→ **Requirement**:
Give back an exact copy of the lines in the records below, from the line that has "destruct (decide (g ∈ dom" through the line that has "Hg. rewrite fix_glyph_order_split. fold new_glyphs.", and nothing besides.

→ **Record set**:
Lemma sweep_sends_two : flow_runs (E := desk) same no_env whole sweeping sweep2 2 (Some 2).
Proof.
  set (m := claims_of sweep2 (fun results => Z.of_nat (length results)) (sweep same no_env 10
    (mkSweepArgs (intents_runtime sweeping "config.json" "7") 1 false false 100 ExactInput Token (Some 2)))).
  pose proof (runs_here (E := desk) same no_env whole sweeping sweep2 10 "config.json" "7" m (idle DoneTransfer)
    (dk_trace (m (idle DoneTransfer)).2) eq_refl eq_refl) as Hf.
  assert (deposits (dk_trace (m (idle DoneTransfer)).2) = 2%nat) as Hd by (vm_compute; reflexivity).
  assert ((m (idle DoneTransfer)).1 = Ok 2) as Hc by (vm_compute; reflexivity). by rewrite Hd, Hc in Hf.
Qed.

Definition swept_two : Machine :=
  mkMachine (Some "2}") ∅ true {[ 0%nat := sweeping ]} [] [mkActive 0 sweep2 (Some sweep_id) 2] 2.
Lemma sweep_run_two : mcp_run (E := desk) same no_env (with_cap 2) counting_tool false whole swept_two.
Proof.
  unfold mcp_run. eapply (hop _ _ _ (served two_only)).
  { apply (step_serve _ _ _ _ _ _ 0 Testnet false two_only true (server0 two_only 0 new_registry 0)); [done|done|by right|reflexivity]. }
  { reflexivity. }
  eapply (hop _ _ _ (mkMachine (Some "2}") ∅ false {[ 0%nat := server0 two_only 2 new_registry 0 ]} [(0%nat, sweep2)] [] 0)).
  { apply (step_call _ _ _ _ _ _ 0 (server0 two_only 0 new_registry 0) None (CallSweep 2 None None None None) sweep2 Written
      (mkPolicy two_only (mkSpent 2 true)) (Some "2}")); [reflexivity|reflexivity|done|done|vm_compute; reflexivity]. }
  { vm_compute. reflexivity. }
  eapply (hop _ _ _ (mkMachine (Some "2}") ∅ true {[ 0%nat := sweeping ]} [] [mkActive 0 sweep2 (Some sweep_id) 0] 0)).
  { apply (step_begin _ _ _ _ _ _ 0 (server0 two_only 2 new_registry 0) [] sweep2 [] LockOpened 1000 (Some sweep_id) sweeping);
      [reflexivity|reflexivity|vm_compute; reflexivity]. }
  { vm_compute. reflexivity. }
  apply (sends _ _ _ 0 sweeping sweep2 (Some sweep_id) 0 2 (Some 2)); [reflexivity|reflexivity|exact sweep_sends_two].
Qed.
(** C8: the new glyph order is the previous one followed by the names of
    the outline table that the previous one lacks, each once; so a name is
    listed as often as before, plus once if it is such a new name, every
    outline name is listed, and when the previous order listed no name
    twice (glyph names identify glyphs in a container) every outline name
    is listed exactly once.  Nothing but the glyph order changes. *)
Theorem fix_glyph_order_append_only (font : TTFont) :
  let font' := fix_glyph_order set_iter font in
  exists new_glyphs,
    glyphOrder font' = glyphOrder font ++ new_glyphs /\
    NoDup new_glyphs /\
    (forall g, g ∈ new_glyphs <-> g ∈ dom (glyf font) /\ g ∉ glyphOrder font) /\
    (forall g, occurrences (glyphOrder font') g =
               (occurrences (glyphOrder font) g +
                if decide (g ∈ dom (glyf font) /\ g ∉ glyphOrder font) then 1 else 0)%nat) /\
    (forall g, g ∈ dom (glyf font) -> g ∈ glyphOrder font') /\
    (NoDup (glyphOrder font) ->
     NoDup (glyphOrder font') /\
     forall g, g ∈ dom (glyf font) -> occurrences (glyphOrder font') g = 1%nat) /\
    font' = setGlyphOrder font (glyphOrder font').
Proof.
  intros font'. subst font'.
  set (new_glyphs := filter (fun g => g ∉ (list_to_set (glyphOrder font) : gset string))
                            (set_iter (dom (glyf font)))).
  assert (Hmem : forall g, g ∈ new_glyphs <-> g ∈ dom (glyf font) /\ g ∉ glyphOrder font).
  { intros g. unfold new_glyphs. rewrite list_elem_of_filter, set_iter_elem.
    rewrite elem_of_list_to_set. tauto. }
  assert (Hnd : NoDup new_glyphs) by (apply NoDup_filter, set_iter_NoDup).
  assert (Hocc : forall g, occurrences (glyphOrder (fix_glyph_order set_iter font)) g =
               (occurrences (glyphOrder font) g +
                if decide (g ∈ dom (glyf font) /\ g ∉ glyphOrder font) then 1 else 0)%nat).
  { intros g. rewrite fix_glyph_order_split. fold new_glyphs.
    unfold occurrences at 1. rewrite count_occ_app. fold (occurrences (glyphOrder font) g).
    fold (occurrences new_glyphs g). rewrite (occurrences_NoDup _ _ Hnd).
    destruct (decide (g ∈ new_glyphs)) as [Hin | Hout];
      destruct (decide (g ∈ dom (glyf font) /\ g ∉ glyphOrder font)) as [Hd | Hd];
      try reflexivity; exfalso; rewrite Hmem in *; tauto. }
  assert (Hall : forall g, g ∈ dom (glyf font) ->
                           g ∈ glyphOrder (fix_glyph_order set_iter font)).
  { intros g Hg. rewrite fix_glyph_order_split. fold new_glyphs.
    apply elem_of_app. destruct (decide (g ∈ glyphOrder font)); [left; assumption |].
    right. apply Hmem. split; assumption. }
  exists new_glyphs. split; [apply fix_glyph_order_split |].
  split; [exact Hnd |]. split; [exact Hmem |]. split; [exact Hocc |].
  split; [exact Hall |]. split.
  - intros Hold.
    assert (Hnew : NoDup (glyphOrder (fix_glyph_order set_iter font))).
    { rewrite fix_glyph_order_split. fold new_glyphs. apply NoDup_app.
      split; [exact Hold |]. split; [| exact Hnd].
      intros g Hg Hg'. apply Hmem in Hg'. tauto. }
    split; [exact Hnew |]. intros g Hg.
    rewrite (occurrences_NoDup _ _ Hnew).
    destruct (decide (g ∈ glyphOrder (fix_glyph_order set_iter font))); [reflexivity |].
    exfalso. auto.
  - unfold fix_glyph_order. fold new_glyphs.
    destruct new_glyphs; [destruct font |]; reflexivity.
Qed.
End FixGlyphOrderFacts.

→ **Solution for this problem**:
      destruct (decide (g ∈ dom (glyf font) /\ g ∉ glyphOrder font)) as [Hd | Hd];
      try reflexivity; exfalso; rewrite Hmem in *; tauto. }
  assert (Hall : forall g, g ∈ dom (glyf font) ->
                           g ∈ glyphOrder (fix_glyph_order set_iter font)).
  { intros g Hg. rewrite fix_glyph_order_split. fold new_glyphs.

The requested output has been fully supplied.